• **WHAT THE TASK ASKS**: Nothing in the records should be left out; transcribe them exactly.

• **DATASET ENTRIES**:
(** * Walmart importer: the extraction engine, embedded and verified

    This development embeds the pure core of the importer

      - [src/importer/utils.py]            ([money_to_float]),
      - [src/importer/parsing.py]          ([parse_order_page] and its patterns),
      - [src/importer/outlook_fetcher.py]  ([_parse_period], [_decode_candidates],
                                            [_extract_urls_from_safelinks],
                                            [extract_order_numbers_from_items]),
      - [src/importer/main.py]             ([run_pipeline], as far as its exit
                                            status is concerned),

    together with the parts of the Python runtime those functions call:
    [str] methods, [float], the [re] module, [urllib.parse] and [datetime].

    Conventions.
      - A Python [str] is a list of code points.  The alphabet of the
        development is the first 256 code points (Latin-1), carried by [ascii];
        the character classes [\s], [\w], [\d] and case folding are the ones
        CPython uses on that range.  A statement that compares what a
        case-insensitive pattern finds with [str.lower], or [\d] with the
        digits 0-9, is made for ASCII text ([isascii]), on which the two
        agree for every Python string.
      - A Python [float] is an IEEE-754 binary64 value, carried by the
        Standard Library's [spec_float] with [prec = 53] and [emax = 1024];
        decimal literals are read with correct rounding (to nearest, ties to
        even), as CPython's [float] does.
      - Code that can raise returns a [result]; [try]/[except] is [catch]. *)

From Stdlib Require Import Ascii String ZArith NArith Bool Arith Lia List.
From Stdlib Require Import Floats.SpecFloat.
From Stdlib Require Import Sorting.Sorted Sorting.Permutation.
Import ListNotations.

• **ANSWER AREA**:
(** * Walmart importer: the extraction engine, embedded and verified

    This development embeds the pure core of the importer

      - [src/importer/utils.py]            ([money_to_float]),
      - [src/importer/parsing.py]          ([parse_order_page] and its patterns),
      - [src/importer/outlook_fetcher.py]  ([_parse_period], [_decode_candidates],
                                            [_extract_urls_from_safelinks],
                                            [extract_order_numbers_from_items]),
      - [src/importer/main.py]             ([run_pipeline], as far as its exit
                                            status is concerned),

    together with the parts of the Python runtime those functions call:
    [str] methods, [float], the [re] module, [urllib.parse] and [datetime].

    Conventions.
      - A Python [str] is a list of code points.  The alphabet of the
        development is the first 256 code points (Latin-1), carried by [ascii];
        the character classes [\s], [\w], [\d] and case folding are the ones
        CPython uses on that range.  A statement that compares what a
        case-insensitive pattern finds with [str.lower], or [\d] with the
        digits 0-9, is made for ASCII text ([isascii]), on which the two
        agree for every Python string.
      - A Python [float] is an IEEE-754 binary64 value, carried by the
        Standard Library's [spec_float] with [prec = 53] and [emax = 1024];
        decimal literals are read with correct rounding (to nearest, ties to
        even), as CPython's [float] does.
      - Code that can raise returns a [result]; [try]/[except] is [catch]. *)

From Stdlib Require Import Ascii String ZArith NArith Bool Arith Lia List.
From Stdlib Require Import Floats.SpecFloat.
From Stdlib Require Import Sorting.Sorted Sorting.Permutation.
Import ListNotations.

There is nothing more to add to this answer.